Most normal people would understand that having a baby changes dynamics but them to think that I should do everything.

I have started making plans to move out of the area to be closer to my parents and extended family for some support.

I don't blame you at all for wanting to move closer to family.
In essence you are a single parent.
Your DH is selfish and seems to care more about his delinquant brother than being a proper father.

Hatty65 · 05/10/2024 18:26

He has reduced me to tears and laid into me for "coming in between him and his brother".

Cry very loudly. Sob that you can't stand it that his brother is 'coming between him and his own child'. Tell him you can't believe that an adult could be so selfish as to want his brother to abandon his wife and child to listen to HIM play music.

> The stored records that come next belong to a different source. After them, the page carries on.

Definition flag (f : bool) : bytes := [byte_of_Z (if f then 1 else 0)].

Lemma flag_inj f g x y : flag f ++ x = flag g ++ y -> f = g /\ x = y.
Proof. destruct f, g; cbn; intros H; try done; by injection H. Qed.

(** The part both keys have in common after the namespace. *)
Definition key_tail (id : Identity) : bytes :=
  field (raw (Key id)) ++ field (raw (Lower id)) ++ field (raw (Upper id))
  ++ flag (LowerInclusive id) ++ flag (UpperInclusive id).

Definition key_head (id : Identity) (code : byte) : bytes :=
  be64 (Generation id) ++ [code] ++ field (Space id).

Lemma ResourceKey_eq id :
  ResourceKey id =
  if Mode_Interval (mode id) then key_head id (kindCode KindInterval)
  else key_head id (kindCode (Kind id)) ++ key_tail id.
Proof.
  unfold ResourceKey, key_head, key_tail, writeFlag, writeUint64. cbn zeta.
  rewrite !writeField_app, !app_nil_l. fold (flag (LowerInclusive id)) (flag (UpperInclusive id)).
  case_match; rewrite <- ?app_assoc; done.
Qed.

Lemma ClaimKey_eq id :
  ClaimKey id =
  if Mode_Interval (mode id)
  then key_head id (kindCode KindInterval) ++ field (mode_string (mode id)) ++ key_tail id
  else key_head id (kindCode (Kind id)) ++ key_tail id.
Proof.
  unfold ClaimKey. rewrite ResourceKey_eq. destruct (Mode_Interval (mode id)) eqn:E; cbn [negb]; [|done].
  unfold key_head, key_tail, writeFlag, writeUint64. cbn zeta.
  rewrite !writeField_app, !app_nil_l. fold (flag (LowerInclusive id)) (flag (UpperInclusive id)).
  rewrite <- ?app_assoc; done.
Qed.

Lemma key_head_inj a b c d x y :
  sized a -> sized b -> key_head a c ++ x = key_head b d ++ y ->
  Generation a = Generation b /\ c = d /\ Space a = Space b /\ x = y.
Proof.
  intros (Hga & Hsa & _) (Hgb & Hsb & _) H. unfold key_head in H. rewrite <- !app_assoc in H.
  apply app_inj_1 in H as [Hg H]; [|by rewrite !length_be64].
  apply be64_inj in Hg; [|done..]. apply app_inj_1 in H as [[= ->] H]; [|done].
  by apply field_inj in H as [-> ->].
Qed.

Lemma key_tail_inj a b :
  sized a -> sized b -> key_tail a = key_tail b ->
  raw (Key a) = raw (Key b) /\ raw (Lower a) = raw (Lower b) /\ raw (Upper a) = raw (Upper b) /\
  LowerInclusive a = LowerInclusive b /\ UpperInclusive a = UpperInclusive b.
Proof.
  intros (_ & _ & Hka & Hla & Hua & _) (_ & _ & Hkb & Hlb & Hub & _) H. unfold key_tail in H.
  apply field_inj in H as [-> H]; [|done..]. apply field_inj in H as [-> H]; [|done..].
  apply field_inj in H as [-> H]; [|done..]. apply flag_inj in H as [-> H].
  rewrite <- (app_nil_r (flag (UpperInclusive a))), <- (app_nil_r (flag (UpperInclusive b))) in H.
  by apply flag_inj in H as [-> _].
Qed.

Lemma mode_string_inj a b :
  Mode_Valid a = true -> Mode_Valid b = true -> mode_string a = mode_string b -> a = b.
Proof. destruct a, b; done. Qed.

Lemma kindCode_inj a b :
  Kind_Valid a = true -> Kind_Valid b = true -> kindCode a = kindCode b -> a = b.
Proof. destruct a, b; done. Qed.

(** ** What validation guarantees *)

Lemma Validate_kind id : Validate id = Ok tt -> Kind_Valid (Kind id) = true.
Proof. unfold Validate. by case_match. Qed.

Lemma Validate_mode id : Validate id = Ok tt -> Mode_Valid (mode id) = true.
Proof. unfold Validate. case_match; [|done]. by case_match. Qed.

(** The legal pairings of kind and mode. *)
Definition mode_fits_kind (k : ResourceKind) (m : Mode) : bool :=
  match k with
  | KindTableIntent => Mode_Intention m
  | KindRecord => Mode_Record m || bool_decide (m = ModeInsertIntention)
  | KindInterval => bool_decide (m = ModeGap)
  | KindOther _ => false
  end.

Lemma Validate_pairing id : Validate id = Ok tt -> mode_fits_kind (Kind id) (mode id) = true.
Proof.
  unfold Validate, mode_fits_kind.
  unfold Mode_Intention, Mode_Record.
  destruct (Kind id); cbn [Kind_Valid]; try done; repeat case_match; try done; intros _;
    bool_prop; bool_goal; by auto.
Qed.

(** An identity is valid exactly when it is one of the three legal shapes. *)
Definition legal_shape (id : Identity) : Prop :=
  Space id <> [] /\
  match Kind id with
  | KindTableIntent =>
      TableID id <> [] /\ (mode id = ModeIS \/ mode id = ModeIX) /\
      raw (Key id) = [] /\ raw (Lower id) = [] /\ raw (Upper id) = []
  | KindRecord =>
      (mode id = ModeS \/ mode id = ModeX \/ mode id = ModeInsertIntention) /\
      (exists k, Key id = Some k) /\ raw (Lower id) = [] /\ raw (Upper id) = []
  | KindInterval =>
      mode id = ModeGap /\ raw (Key id) = [] /\
      (forall l u, Lower id = Some l -> Upper id = Some u ->
        blt l u \/ l = u /\ LowerInclusive id = true /\ UpperInclusive id = true)
  | KindOther _ => False
  end.

Lemma blen_zero s : blen s = 0 <-> s = [].
Proof. unfold blen. destruct s; cbn; split; intros; try done; lia. Qed.

Lemma intervalOrdered_spec lower upper li ui :
  intervalOrdered lower upper li ui = true <->
  (forall l u, lower = Some l -> upper = Some u -> blt l u \/ l = u /\ li = true /\ ui = true).
Proof.
  unfold intervalOrdered. destruct lower as [l|]; [|split; [intros _; congruence|done]].
  destruct upper as [u|]; [|split; [intros _; congruence|done]].
  destruct (bcompare l u) eqn:E; split.
  - intros [-> ->]%andb_true_iff l' u' [= <-] [= <-]. right. by apply bcompare_eq in E.
  - apply bcompare_eq in E as ->. intros H. destruct (H _ _ eq_refl eq_refl) as [[]%blt_irrefl|(_&->&->)].
    done.
  - intros _ l' u' [= <-] [= <-]. by left.
  - done.
  - done.
  - intros H. apply bcompare_gt in E. destruct (H _ _ eq_refl eq_refl) as [?|(->&_)].
    + destruct (blt_irrefl u). by apply (blt_trans _ l).
    + by apply blt_irrefl in E.
Qed.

Then wipe your eyes and tell him sharply to step up or fuck off.

TheNinny · 05/10/2024 18:41

Do you really think he works loads of hours to provide for your son? It sounds like that’s a nicer, more honourable way to escape the parenting mid week.

Most family would understand children change relationships and don’t expect to spend all weekend with their grown adult sibling.

I couldn’t tolerate this if there is at least no effort to find a compromise,
you’re effectively a single parent already

lemondazzle · 05/10/2024 22:32

I'm glad im not the only one to share these thoughts.

His brother will call him and husband will just drop everything to meet him.
He even took a day of work last week for him.

His brother uses him as he doesn't want to drive alone and takes husband for the company and husband just acts star struck even though he isn't even famous.

I agree with the PP, most normal people will understand and respect that life changes after having a baby, no not these two though.

They are both so selfish.
It seems to me as if he loves his brother more than me as that is all he complains about.
He doesn't even bother to see his dying grandfather in a care home or his mother who is going blind, it's all about his brother.

I am moving in 2 weeks and have told him tonight that I am leaving as I need support and all he is interested in is his selfish brother.

I want support and a life and I won't get that staying with him.

OP posts:
TizerorFizz · 05/10/2024 23:59

Sadly not.

BlastedPimples · 06/10/2024 05:00

What a bizarre and truly unhealthy relationship these brothers have.

It's creepy and weird.

I would cut my losses and leave them to it. Both have failed to prioritise the things that matter.

SantasRubiksCube · 06/10/2024 05:17

Are you sure it's just the brother who has multiple children by different women? Just seems so strange that an adult would follow their sibling around so much, I'd question who else he was travelling to see too. Either way he obviously only cares about himself and you and your baby are better off out of it.

Horses7 · 06/10/2024 05:33

YANBU - amazed you’ve put up with it so long. Hopefully you moving out will be a wake up call for him but sadly I doubt it. You and your baby deserve a life better than this.

Justsayit123 · 06/10/2024 06:00

Leave

Codlingmoths · 06/10/2024 06:24

Sounds like you’re making the right decision

Pat888 · 06/10/2024 06:50

Can you afford marriage counselling.
I would think the look on the counsellors face when you mention that his DB has multiple children he ignores and that DH drops everything to be with him might make DH see the unfairness of his behaviour.

He must have had a weird childhood to have no feelings for his DM and only for a feckless DB. If this could be discussed it might open DH's eyes to the ridiculousness of his behaviour.

waitingforthebus · 06/10/2024 06:58

There's so many threads on here bemoaning men who take a bit of time for themselves once babies arrive.
This isn't one of them. OP, so so many red flags here. You are doing nothing wrong. There is nothing normal with your dh behaviour. He's cut from the same cloth as his brother. He will soon have multiple kids from multiple partners after you leave him and those kids may not be as lucky to have a lovey mum like you.